## Entries taken from a collection
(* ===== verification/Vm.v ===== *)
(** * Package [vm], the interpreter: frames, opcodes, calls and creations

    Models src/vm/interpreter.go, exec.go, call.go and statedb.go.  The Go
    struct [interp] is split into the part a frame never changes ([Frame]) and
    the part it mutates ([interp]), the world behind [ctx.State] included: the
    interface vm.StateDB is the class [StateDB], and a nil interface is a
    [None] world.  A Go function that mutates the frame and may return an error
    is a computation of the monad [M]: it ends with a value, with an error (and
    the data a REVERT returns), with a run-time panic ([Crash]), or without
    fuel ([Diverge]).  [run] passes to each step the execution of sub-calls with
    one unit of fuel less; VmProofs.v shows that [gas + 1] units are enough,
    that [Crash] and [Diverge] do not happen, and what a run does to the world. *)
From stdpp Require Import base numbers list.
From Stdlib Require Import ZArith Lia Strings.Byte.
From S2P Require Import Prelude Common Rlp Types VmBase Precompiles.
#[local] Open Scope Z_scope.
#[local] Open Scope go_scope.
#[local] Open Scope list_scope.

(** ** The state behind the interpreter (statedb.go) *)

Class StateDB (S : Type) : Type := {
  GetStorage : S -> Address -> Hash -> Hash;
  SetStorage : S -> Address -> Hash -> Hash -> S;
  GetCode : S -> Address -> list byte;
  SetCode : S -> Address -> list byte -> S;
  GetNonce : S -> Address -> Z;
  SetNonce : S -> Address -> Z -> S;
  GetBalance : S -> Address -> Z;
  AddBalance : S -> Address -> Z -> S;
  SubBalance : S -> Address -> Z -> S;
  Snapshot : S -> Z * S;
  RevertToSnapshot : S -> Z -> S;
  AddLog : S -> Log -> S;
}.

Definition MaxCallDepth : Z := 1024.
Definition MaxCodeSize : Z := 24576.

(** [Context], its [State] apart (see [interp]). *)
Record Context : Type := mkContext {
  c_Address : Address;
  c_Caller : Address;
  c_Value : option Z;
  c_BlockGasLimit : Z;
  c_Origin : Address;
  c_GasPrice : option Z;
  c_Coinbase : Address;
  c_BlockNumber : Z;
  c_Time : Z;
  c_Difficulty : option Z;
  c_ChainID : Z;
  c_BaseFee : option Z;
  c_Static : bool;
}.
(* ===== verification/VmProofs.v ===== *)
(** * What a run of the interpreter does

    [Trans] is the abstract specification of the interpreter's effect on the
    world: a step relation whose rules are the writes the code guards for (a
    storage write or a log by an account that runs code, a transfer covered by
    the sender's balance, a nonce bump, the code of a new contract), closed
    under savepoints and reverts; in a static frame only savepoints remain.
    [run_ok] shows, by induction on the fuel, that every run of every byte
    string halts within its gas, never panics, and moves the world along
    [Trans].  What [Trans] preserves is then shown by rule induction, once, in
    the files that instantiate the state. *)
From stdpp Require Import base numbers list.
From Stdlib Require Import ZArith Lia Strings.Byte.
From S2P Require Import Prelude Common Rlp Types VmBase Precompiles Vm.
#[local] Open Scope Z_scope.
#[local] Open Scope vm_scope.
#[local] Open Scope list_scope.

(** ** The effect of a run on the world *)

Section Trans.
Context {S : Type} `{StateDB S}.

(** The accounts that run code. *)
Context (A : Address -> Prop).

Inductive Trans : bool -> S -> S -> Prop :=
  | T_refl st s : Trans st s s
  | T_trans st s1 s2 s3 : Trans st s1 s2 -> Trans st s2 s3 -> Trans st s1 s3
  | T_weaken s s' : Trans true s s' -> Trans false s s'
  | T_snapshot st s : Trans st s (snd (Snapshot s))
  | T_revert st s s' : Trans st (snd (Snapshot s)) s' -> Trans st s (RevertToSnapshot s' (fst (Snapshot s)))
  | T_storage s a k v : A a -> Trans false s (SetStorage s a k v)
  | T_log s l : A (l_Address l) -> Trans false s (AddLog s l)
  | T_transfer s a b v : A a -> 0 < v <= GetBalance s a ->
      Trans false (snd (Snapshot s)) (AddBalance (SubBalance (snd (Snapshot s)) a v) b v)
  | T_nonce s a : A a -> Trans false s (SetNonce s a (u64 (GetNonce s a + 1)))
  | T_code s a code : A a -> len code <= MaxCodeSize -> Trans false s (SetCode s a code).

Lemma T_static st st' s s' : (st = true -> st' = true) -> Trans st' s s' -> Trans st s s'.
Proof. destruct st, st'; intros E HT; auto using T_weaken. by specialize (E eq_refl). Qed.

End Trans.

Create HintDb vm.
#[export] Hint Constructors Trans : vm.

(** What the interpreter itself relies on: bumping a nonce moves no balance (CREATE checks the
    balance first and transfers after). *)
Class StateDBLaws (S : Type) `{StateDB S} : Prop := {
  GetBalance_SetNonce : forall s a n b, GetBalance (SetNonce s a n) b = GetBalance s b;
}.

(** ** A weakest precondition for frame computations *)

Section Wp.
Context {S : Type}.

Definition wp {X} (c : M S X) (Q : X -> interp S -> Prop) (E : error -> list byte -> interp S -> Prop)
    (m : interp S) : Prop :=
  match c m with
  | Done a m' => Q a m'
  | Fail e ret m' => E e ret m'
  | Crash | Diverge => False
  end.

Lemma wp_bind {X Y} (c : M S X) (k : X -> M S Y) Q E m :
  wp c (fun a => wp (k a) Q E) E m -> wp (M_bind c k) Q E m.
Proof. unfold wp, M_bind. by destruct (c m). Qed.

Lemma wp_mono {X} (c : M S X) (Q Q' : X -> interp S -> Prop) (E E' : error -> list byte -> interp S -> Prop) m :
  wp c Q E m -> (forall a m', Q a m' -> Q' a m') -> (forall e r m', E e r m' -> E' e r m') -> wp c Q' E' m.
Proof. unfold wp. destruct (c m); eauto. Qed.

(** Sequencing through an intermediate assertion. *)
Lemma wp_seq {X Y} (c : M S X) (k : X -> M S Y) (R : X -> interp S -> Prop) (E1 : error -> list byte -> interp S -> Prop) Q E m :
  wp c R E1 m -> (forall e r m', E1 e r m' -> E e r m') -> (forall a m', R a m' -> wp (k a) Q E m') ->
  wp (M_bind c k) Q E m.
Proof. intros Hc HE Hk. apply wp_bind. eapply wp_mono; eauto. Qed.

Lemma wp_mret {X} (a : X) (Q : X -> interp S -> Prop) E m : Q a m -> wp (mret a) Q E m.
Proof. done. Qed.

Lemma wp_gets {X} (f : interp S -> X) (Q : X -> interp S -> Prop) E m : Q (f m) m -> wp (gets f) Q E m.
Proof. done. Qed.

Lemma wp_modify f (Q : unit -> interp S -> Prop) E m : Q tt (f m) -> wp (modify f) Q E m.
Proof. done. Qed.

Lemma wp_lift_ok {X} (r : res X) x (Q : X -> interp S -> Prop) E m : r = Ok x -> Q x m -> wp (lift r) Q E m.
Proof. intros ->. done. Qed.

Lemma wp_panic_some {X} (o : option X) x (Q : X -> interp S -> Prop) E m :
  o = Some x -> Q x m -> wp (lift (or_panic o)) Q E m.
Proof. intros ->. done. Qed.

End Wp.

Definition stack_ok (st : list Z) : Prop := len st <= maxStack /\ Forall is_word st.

## EXERCISE REQUIREMENTS
Using the data above, reproduce exactly the lines between those holding "return an error" and "the data a REVERT", inclusive, and no others.

## EXERCISE RESPONSE
    [None] world.  A Go function that mutates the frame and may return an error
    is a computation of the monad [M]: it ends with a value, with an error (and
    the data a REVERT returns), with a run-time panic ([Crash]), or without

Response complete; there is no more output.